Saved data entries:
Start of Block
(* ===== verification/Codec.v ===== *)
(** * Go values and their JSON

    How encoding/json encodes and decodes the types the structures of the program are made
    of.  A decoder is given the value the variable holds, because [json.Unmarshal] decodes
    into a variable: fields that the text does not name keep their value, and a field that
    is named twice is decoded twice.  An element of a slice that is decoded again is
    decoded into the element that is there.

    Fields are found by their exact name or, failing that, by a name that differs in case.
    The hexadecimal text of go-ethereum's arrays and the version text of semver are
    third-party code: the class [WireLib]. *)

From stdpp Require Import base list strings.
From Stdlib Require Import ZArith Strings.Byte.
From S2P Require Import Prelude Coins Types Bytes Json.

Open Scope Z_scope.
Open Scope go_scope.

Class WireLib `{TypesLib} := {
  (* [hexutil.Bytes.MarshalText] and [hexutil.UnmarshalFixedText] for an array of that length *)
  hexutilEncode : bytes → string;
  hexutilDecodeFixed : nat → string → result bytes;
  (* [semver.NewVersion], and the zero value of [semver.Version] *)
  semverNewVersion : string → result Version;
  semverZero : Version
}.

Module Codec.
Import Json.

Notation "x <-! m ;; k" := (rbind m (fun x => k))
  (at level 100, m at next level, right associativity) : go_scope.

Definition textOf (b : bytes) : string := String.string_of_list_byte b.

Definition typeError : error := errorf "json: cannot unmarshal value into Go value".
Definition syntaxError : error := errorf "invalid character".

(** ** Integers as literals *)

(** The decimal digits of a number that is not negative, most significant first; the fuel
    is its number of bits. *)
Fixpoint digitsFrom (fuel : nat) (z : Z) (acc : bytes) : bytes :=
  match fuel with
  | O => acc
  | S f =>
      let acc := zByte (48 + z mod 10) :: acc in
      if z <? 10 then acc else digitsFrom f (z / 10) acc
  end.

Definition digitsOf (z : Z) : bytes := digitsFrom (S (Z.to_nat (Z.log2 z))) z [].

(** The text of a [big.Int]. *)
Definition intText (z : Z) : bytes := if z <? 0 then x2d :: digitsOf (- z) else digitsOf z.

Definition digitsValue (d : bytes) : option Z :=
  match d with
  | [] => None
  | _ => if forallb isDigit d then Some (foldl (fun v c => v * 10 + (byteZ c - 48)) 0 d) else None
  end.

(** [big.Int.SetString] on a number literal. *)
Definition parseInt (lit : bytes) : option Z :=
  match scanMinus lit with
  | ([], d) => digitsValue d
  | (_, d) => Z.opp <$> digitsValue d
  end.

(** [strconv.ParseUint], with the largest value of the type. *)
Definition parseUint (max : Z) (lit : bytes) : result Z :=
  match digitsValue lit with
  | Some v => if v <=? max then Ok v else Err typeError
  | None => Err typeError
  end.

(** ** Encoders *)

Definition encString (s : string) : json := JString (quote (bytesOfString s)).

(** A [MarshalText] method. *)
Definition encText {A} (marshalText : A → result string) (a : A) : result json :=
  t <-! marshalText a ;; Ok (encString t).

(** A nil pointer is null. *)
Definition encPtr {A} (enc : A → result json) (p : option A) : result json :=
  match p with None => Ok JNull | Some a => enc a end.

Definition encBig (z : Z) : result json := Ok (JNumber (intText z)).

(** An unsigned integer has no encoding outside its type. *)
Definition encUint (max : Z) (z : Z) : result json :=
  if (0 <=? z) && (z <=? max) then Ok (JNumber (intText z)) else Err (errorf "not a value of the type").

(** A byte slice. *)
Definition encBytes (b : bytes) : result json := Ok (JString (base64Encode b)).

(** An array of [n] bytes without methods. *)
Definition encArray (n : nat) (b : bytes) : result json :=
  if bool_decide (length b = n) then Ok (JArray ((fun c => JNumber (intText (byteZ c))) <$> b))
  else Err (errorf "not a value of the type").

Section encoders.
Context `{WireLib}.

(** [common.Hash] and [common.Address]; a list of another length is not an array of the type. *)
Definition encFixed (n : nat) (b : bytes) : result json :=
  if bool_decide (length b = n) then Ok (encString (hexutilEncode b)) else Err (errorf "not a value of the type").

End encoders.

(** The members of a structure in the order of its fields. *)
Fixpoint encMembers (fields : list (string * result json)) : result (list (bytes * json)) :=
  match fields with
  | [] => Ok []
  | (name, r) :: rest =>
      j <-! r ;;
      ms <-! encMembers rest ;;
      Ok ((bytesOfString name, j) :: ms)
  end.

Definition encStruct (fields : list (string * result json)) : result json :=
  ms <-! encMembers fields ;; Ok (JObject ms).

(** A slice of values. *)
Fixpoint encElems {A} (enc : A → result json) (l : list A) : result (list json) :=
  match l with
  | [] => Ok []
  | a :: l' => j <-! enc a ;; js <-! encElems enc l' ;; Ok (j :: js)
  end.

Definition encSlice {A} (enc : A → result json) (l : list A) : result json :=
  js <-! encElems enc l ;; Ok (JArray js).

(** ** Decoders *)

Definition Decoder (A : Type) : Type := json → A → result A.

Definition stringOf (raw : bytes) : result string :=
  match unquote raw with Some s => Ok (textOf s) | None => Err syntaxError end.

(** A type with an [UnmarshalText] method: only strings, and null does nothing. *)
Definition decText {A} (unmarshalText : string → result A) : Decoder A := fun j cur =>
  match j with
  | JNull => Ok cur
  | JString raw => s <-! stringOf raw ;; unmarshalText s
  | _ => Err typeError
  end.

(** A pointer to such a type: null makes it nil. *)
Definition decTextPtr {A} (unmarshalText : string → result A) : Decoder (option A) := fun j _ =>
  match j with
  | JNull => Ok None
  | JString raw => s <-! stringOf raw ;; a <-! unmarshalText s ;; Ok (Some a)
  | _ => Err typeError
  end.

(** A pointer: null makes it nil, anything else is decoded into what it points to, or into
    a new zero value. *)
Definition decPtr {A} (zero : A) (dec : Decoder A) : Decoder (option A) := fun j cur =>
  match j with
  | JNull => Ok None
  | _ => a <-! dec j (default zero cur) ;; Ok (Some a)
  end.

(** [big.Int.UnmarshalJSON] *)
Definition decBig : Decoder Z := fun j cur =>
  match j with
  | JNull => Ok cur
  | JNumber lit => match parseInt lit with Some z => Ok z | None => Err typeError end
  | _ => Err typeError
  end.

Definition decUint (max : Z) : Decoder Z := fun j cur =>
  match j with
  | JNull => Ok cur
  | JNumber lit => parseUint max lit
  | _ => Err typeError
  end.

Definition decBool : Decoder bool := fun j cur =>
  match j with
  | JNull => Ok cur
  | JBool b => Ok b
  | _ => Err typeError
  end.

(** The elements of an array into those that are there, or into zero values. *)
Fixpoint decElems {A} (zero : A) (dec : Decoder A) (js : list json) (cur : list A) : result (list A) :=
  match js with
  | [] => Ok []
  | j :: js' =>
      a <-! dec j (default zero (head cur)) ;;
      l <-! decElems zero dec js' (tail cur) ;;
      Ok (a :: l)
  end.

Definition decByte : Decoder byte := fun j cur => z <-! decUint 255 j (byteZ cur) ;; Ok (zByte z).

(** A byte slice, nil or not: base64 text, or the numbers of the bytes. *)
Definition decBytes : Decoder (option bytes) := fun j cur =>
  match j with
  | JNull => Ok None
  | JString raw =>
      match unquote raw with
      | None => Err syntaxError
      | Some s => match base64Decode s with Some b => Ok (Some b) | None => Err (errorf "illegal base64 data") end
      end
  | JArray js => b <-! decElems x00 decByte js (default [] cur) ;; Ok (Some b)
  | _ => Err typeError
  end.

(** An array of [n] bytes without methods: missing elements are zero, more are dropped. *)
Definition decArray (n : nat) : Decoder bytes := fun j cur =>
  match j with
  | JNull => Ok cur
  | JArray js => b <-! decElems x00 decByte (take n js) cur ;; Ok (goCopy n b)
  | _ => Err typeError
  end.

Section decoders.
Context `{WireLib}.

(** [UnmarshalJSON] of [common.Hash] and [common.Address] reads the text between the quotes
    as it is. *)
Definition decFixed (n : nat) : Decoder bytes := fun j _ =>
  match j with
  | JString raw => hexutilDecodeFixed n (textOf raw)
  | _ => Err (errorf "non-string")
  end.

(** A pointer to one. *)
Definition decFixedPtr (n : nat) : Decoder (option bytes) := fun j _ =>
  match j with
  | JNull => Ok None
  | _ => b <-! decFixed n j [] ;; Ok (Some b)
  end.

(** [semver.Version.UnmarshalJSON] decodes a string, for which null is empty. *)
Definition decVersion : Decoder Version := fun j _ =>
  match j with
  | JNull => semverNewVersion ""
  | JString raw => s <-! stringOf raw ;; semverNewVersion s
  | _ => Err typeError
  end.

Definition decVersionPtr : Decoder (option Version) := fun j _ =>
  match j with
  | JNull => Ok None
  | JString raw => s <-! stringOf raw ;; v <-! semverNewVersion s ;; Ok (Some v)
  | _ => Err typeError
  end.

End decoders.

(** ** Structures *)

(** The case folding of names that can match ASCII ones: lower-case letters, and the two
    runes outside ASCII that fold to letters (U+017F and U+212A). *)
Fixpoint foldName (s : bytes) : bytes :=
  match s with
  | [] => []
  | c :: r =>
      match r with
      | c2 :: r2 =>
          if bool_decide (c = xc5) && bool_decide (c2 = xbf) then x53 :: foldName r2
          else
            match r2 with
            | c3 :: r3 =>
                if bool_decide (c = xe2) && bool_decide (c2 = x84) && bool_decide (c3 = xaa)
                then x4b :: foldName r3
                else (if inRange 97 122 c then zByte (byteZ c - 32) else c) :: foldName r
            | [] => (if inRange 97 122 c then zByte (byteZ c - 32) else c) :: foldName r
            end
      | [] => [if inRange 97 122 c then zByte (byteZ c - 32) else c]
      end
  end.

(** The field a key names. *)
Definition resolve (names : list string) (rawKey : bytes) : option string :=
  k ← unquote rawKey;
  let exact := filter (fun n => bytesOfString n = k) names in
  let folded := filter (fun n => foldName (bytesOfString n) = foldName k) names in
  match exact with
  | n :: _ => Some n
  | [] => head folded
  end.

(** The value of one field after all members. *)
Fixpoint field {A} (names : list string) (name : string) (dec : Decoder A) (ms : list (bytes * json)) (cur : A)
  : result A :=
  match ms with
  | [] => Ok cur
  | (k, j) :: ms' =>
      if bool_decide (resolve names k = Some name)
      then v <-! dec j cur ;; field names name dec ms' v
      else field names name dec ms' cur
  end.

(** A structure without methods: null does nothing. *)
Definition decStruct {A} (body : list (bytes * json) → A → result A) : Decoder A := fun j cur =>
  match j with
  | JNull => Ok cur
  | JObject ms => body ms cur
  | _ => Err typeError
  end.

(** [json.Marshal] and [json.Unmarshal]. *)
Definition jsonMarshal {A} (enc : A → result json) (a : A) : result bytes :=
  j <-! enc a ;; Ok (jsonPrint j).

Definition jsonUnmarshal {A} (dec : Decoder A) (data : bytes) (zero : A) : result A :=
  match jsonParse data with
  | None => Err syntaxError
  | Some j => dec j zero
  end.

End Codec.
End of Block
Wherever the string "length" occurs in the data, copy the line that holds it.

[OUTPUT]
  (* [hexutil.Bytes.MarshalText] and [hexutil.UnmarshalFixedText] for an array of that length *)
  if bool_decide (length b = n) then Ok (JArray ((fun c => JNumber (intText (byteZ c))) <$> b))
(** [common.Hash] and [common.Address]; a list of another length is not an array of the type. *)
  if bool_decide (length b = n) then Ok (encString (hexutilEncode b)) else Err (errorf "not a value of the type").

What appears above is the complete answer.